Of the 138 patients initially entered in the study 18 were lost for follow up after 6 weeks, 10 patients died post operatively within 6 weeks due to associated medical illness. The remaining 110 patients were available for the follow up till fracture union of which 62 patients were in anatomical group and 48 were in medialisation group. Males were 65 and females were 45. The mean age was 58 years (Range, 28101 years). There were no significant differences in age group, gender, degree of mobility and pre operative medical illnesses in both groups. The distribution of fracture pattern were: three parts fracture were 14 patients, four part fracture 96 patients, medial cortical communition 96 patients, large separate posterior trochanteric fragment 68 patients, subtrochanteric extension in 2 patients and reverse obliquity in 3 patients. The mean angle of the plate used in anatomical group was 135 degrees whereas in medialisation it was 130 degree plate. The mean screw length in anatomical is 3.5” and in medialisation it is 2.5”. The mean operative time was 120 & 180 minutes in anatomical and medialisation respectively. Mean blood loss was 300 ml in anatomical as opposed to 500 ml in medialisation group, Junior residents operated 56 (90.3%) cases in anatomical group but operated only 15 (31.3%) cases in medialisation group. This may indicate the technical difficulty in the latter group.
In our study, the mean union rate was not significantly different in both groups. A review found no difference in pain, mobility, limping or walking distance between both groups. However, radiographs showed difference in the amount of sliding within the implant during union. The amount of sliding was recorded as settling. This differed in both groups. Settling over 10 mm was seen in 50% of anatomical cases and in only 10.1% of medialisation cases.

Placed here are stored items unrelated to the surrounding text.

(* ===== verification/ElfProps.v ===== *)
(** * The ELF parser accepts exactly the files it should

    A declarative description of the files [parse] accepts and of the image it
    returns, the proof that the parser implements it without panicking on any
    input, and an encoder that [parse] inverts. *)

From S2P Require Import Prelude Elf.

Open Scope Z_scope.

(** ** The layout of an ELF file *)

(** The little-endian integer in [n] bytes at [off]. *)
Definition field (bs : list Z) (off : Z) (n : nat) : Z :=
  of_le (take n (drop (Z.to_nat off) bs)).

Definition header_at (bs : list Z) : ElfHeader :=
  mkElfHeader (field bs 16 2) (field bs 18 2) (field bs 24 8) (field bs 32 8) (field bs 40 8)
    (field bs 48 4) (field bs 52 2) (field bs 54 2) (field bs 56 2).

Definition program_header_at (bs : list Z) (off : Z) : ProgramHeader :=
  mkProgramHeader (ProgramHeaderType_from (field bs off 4)) (field bs (off + 4) 4)
    (field bs (off + 8) 8) (field bs (off + 16) 8) (field bs (off + 24) 8)
    (field bs (off + 32) 8) (field bs (off + 40) 8) (field bs (off + 48) 8).

Definition nth_program_header (bs : list Z) (i : Z) : ProgramHeader :=
  let h := header_at bs in
  program_header_at bs (program_header_offset h + i * program_header_entry_size h).

Definition image_at (bs : list Z) : ElfImage :=
  mkElfImage bs (header_at bs)
    (nth_program_header bs <$> upto (Z.to_nat (program_header_count (header_at bs)))).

Out of 110 patients, 12 patients (10.9%) had failure of fixation before fracture union. 5 in medialisation and 7 in anatomical group.

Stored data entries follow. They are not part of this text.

(** [PathBuf::push]. *)
Definition push_on (pf : HostPlatform) (path q : list Z) : list Z :=
  let prefix := parse_prefix pf path in
  let bare_drive := match prefix with
                    | Some p => is_drive p && bool_decide (prefix_len p = length path)
                    | None => false
                    end in
  let need_sep := match last path with Some b => negb (is_sep_byte pf b) | None => false end
                  && negb bare_drive in
  if is_absolute_on pf q || bool_decide (is_Some (parse_prefix pf q)) then q
  else if verbatim_path prefix && match q with [] => false | _ => true end then
    print_verbatim false (foldl verbatim_add (components_on pf path) (components_on pf q))
  else if has_root pf q then take (prefix_remaining prefix) path ++ q
  else if need_sep then path ++ main_separator pf :: q
  else path ++ q.

(** ** Lemmas *)

(** A path has a prefix component exactly when a prefix parses. *)
Lemma components_prefix pf path :
  existsb is_prefix (components_on pf path) = bool_decide (is_Some (parse_prefix pf path)).
Proof.
  unfold components_on, components_from. rewrite !fmap_app, !existsb_app.
  destruct (parse_prefix pf path) as [p|]; cbn [fmap list_fmap existsb is_prefix fst orb app].
  { symmetry. by apply bool_decide_eq_true. }
  rewrite bool_decide_eq_false_2 by (by intros []).
  apply orb_false_iff. split; [by repeat case_match; simplify_eq|].
  apply not_true_iff_false. rewrite existsb_exists. intros (c & Hc%list_elem_of_In & Hp).
  apply list_elem_of_fmap in Hc as ([c' from] & -> & Hc).
  apply list_elem_of_omap in Hc as ([piece from'] & _ & Hs).
  unfold single_component in Hs. cbn in Hs. by repeat case_decide; simplify_eq/=.
Qed.

(** A path that does not start with two separators has at most a drive. *)
Lemma prefix_one_separator path a b l : path = a :: b :: l ->
  is_sep_byte Windows a = false \/ is_sep_byte Windows b = false ->
  parse_windows_prefix path = Disk <$> parse_drive path.
Proof.
  intros -> Hs. unfold parse_windows_prefix, strip_literal. cbn [length].
  rewrite !fmap_cons, !firstn_cons. rewrite decide_False; [done|]. intros [= H1 H2].
  unfold is_sep_byte in Hs. revert H1 H2 Hs.
  destruct (Z.eqb_spec a 47), (Z.eqb_spec b 47), (Z.eqb_spec a 92), (Z.eqb_spec b 92);
    intros; simplify_eq/=; naive_solver.
Qed.

Lemma prefix_short path : (length path <= 1)%nat -> parse_windows_prefix path = None.
Proof.
  intros Hl. unfold parse_windows_prefix, strip_literal.
  rewrite decide_False.
  - by destruct path as [|a [|b path]]; [..|simpl in Hl; lia].
  - intros Ht. apply (f_equal length) in Ht. rewrite length_take, length_fmap in Ht.
    cbn [length] in Ht. lia.
Qed.

(** A path that starts with one slash has no prefix. *)
Lemma rooted_no_prefix pf l : (forall x l', l = x :: l' -> is_sep_byte Windows x = false) ->
  parse_prefix pf (47 :: l) = None.
Proof.
  intros Hl. destruct pf; [|done]. cbn [parse_prefix]. destruct l as [|x l'].
  - by apply prefix_short.
  - erewrite prefix_one_separator; [|done|right; by eapply Hl]. done.
Qed.

(** A name has no prefix but a drive. *)
Lemma name_prefix c : Forall (fun b => is_sep_byte Windows b = false) c ->
  parse_windows_prefix c = Disk <$> parse_drive c.
Proof.
  intros Hc. destruct c as [|a [|b c]]; [by rewrite prefix_short by (simpl; lia)..|].
  apply Forall_cons in Hc as [Ha _]. by eapply prefix_one_separator; [done|left].
Qed.

(** The pieces and what follows them hold bytes of the path, and a piece no
    separator. *)
Lemma pieces_bytes sep l p from : (p, from) ∈ pieces sep l ->
  p ⊆ l /\ from ⊆ l /\ Forall (fun b => sep b = false) p.
Proof.
  revert p from. induction l as [|x l IH]; intros p from; cbn [pieces].
  - rewrite list_elem_of_singleton. intros [= -> ->]. repeat split; done || constructor.
  - destruct (sep x) eqn:Hx.
    + rewrite elem_of_cons. intros [[= -> ->]|Hin].
      { split; [set_solver|]. split; [done|constructor]. }
      destruct (IH _ _ Hin) as (?&?&?). split; [set_solver|]. split; [set_solver|done].
    + destruct (pieces sep l) as [|[q f] ps] eqn:Hp.
      { rewrite list_elem_of_singleton. intros [= -> ->].
        split; [set_solver|]. split; [done|by repeat constructor]. }
      rewrite elem_of_cons. intros [[= -> ->]|Hin].
      * destruct (IH q f) as (?&?&?); [left|].
        split; [set_solver|]. split; [done|by constructor].
      * destruct (IH p from) as (?&?&?); [by right|].
        split; [set_solver|]. split; [set_solver|done].
Qed.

In 9 cases, the screw had penetrated the joint medially, in 2 cases superior cut through the neck was found and in one case the implant broke at the screw barrel junction. These failures could be reasoned out by our analysis: they were severe osteoporosis, improper placement of screw, implant not allowing sliding and unstable reduction.
The groups were generally well matched, their fracture patterns were similar and the functional and medical outcome was also similar. Technical failure of the fixation is a serious problem in the elderly with severe osteoporosis and always requires prolonged rehabilitation. Osteotomy does not appear to reduce this. The osteotomy allows less movement at the fracture site by stable configuration supported by the evidence of only 10.15 settling more than 10 mm. But the addition of osteotomy increased the operative time and blood loss. The technique was more difficult as evidenced by that 67.7 % of all medialisation were done by senior residents or consultants. All cases of failure had identifiable reasons such as improper screw placement, unstable reduction and fixation causing loss of load sharing between the fracture fragments and the implant, severe osteoporosis, implant not allowing sliding.

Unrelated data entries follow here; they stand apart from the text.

(* ===== verification/LinuxAbi.v ===== *)
(** * The Linux binary interface: crates/ruxeon-linux/src/lib.rs

    The constants, error numbers and system call numbers of the interface, the
    conversion of arguments, and the encoders and decoders of the structures
    that calls pass through guest memory: [stat], [utsname], [timespec],
    [sysinfo], C strings and vectors of strings. *)

From Stdlib Require Import String.
From S2P Require Import Prelude Memory Elf Host Fs.

Open Scope Z_scope.

(** ** Constants *)

(** [(-100i64) as u64]. *)
Definition AT_FDCWD : Z := wrap 64 (-100).
Definition AT_REMOVEDIR : Z := 0x200.
Definition STAT_SIZE : Z := 144.
Definition UTSNAME_FIELD_SIZE : Z := 65.
Definition UTSNAME_SIZE : Z := UTSNAME_FIELD_SIZE * 6.

(** The source writes the open flags and file modes in octal. *)
Definition O_ACCMODE : Z := 0x3.
Definition O_WRONLY : Z := 0x1.
Definition O_RDWR : Z := 0x2.
Definition O_CREAT : Z := 0x40.
Definition O_TRUNC : Z := 0x200.
Definition O_APPEND : Z := 0x400.
Definition O_NONBLOCK : Z := 0x800.
Definition O_DIRECTORY : Z := 0x10000.

Definition PROT_READ : Z := 0x1.
Definition PROT_WRITE : Z := 0x2.
Definition PROT_EXEC : Z := 0x4.

Definition MAP_PRIVATE : Z := 0x02.
Definition MAP_FIXED : Z := 0x10.
Definition MAP_ANONYMOUS : Z := 0x20.

Definition ARCH_SET_FS : Z := 0x1002.
Definition ARCH_GET_FS : Z := 0x1003.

There may be some fractures such as the reverse obliquity which cannot be made stable by an anatomical reduction and fixation with 135 degree hip screw or fractures where anatomical reduction cannot be obtained as per Jensen criteria, for these rare and small group of fractures an osteotomy or use of different implant may be appropriate.
We conclude that with the use of modern sliding hip screws, the medialisation osteotomy described by Dimon and Hughston offers no advantage over anatomical reduction. Our indication proves to be when anatomical, stable reduction as per Jensen's criteria" cannot be achieved then medialisation will be indicated otherwise, this study doesn't recommend its use routinely for the treatment of unstable intertrochanteric fractures.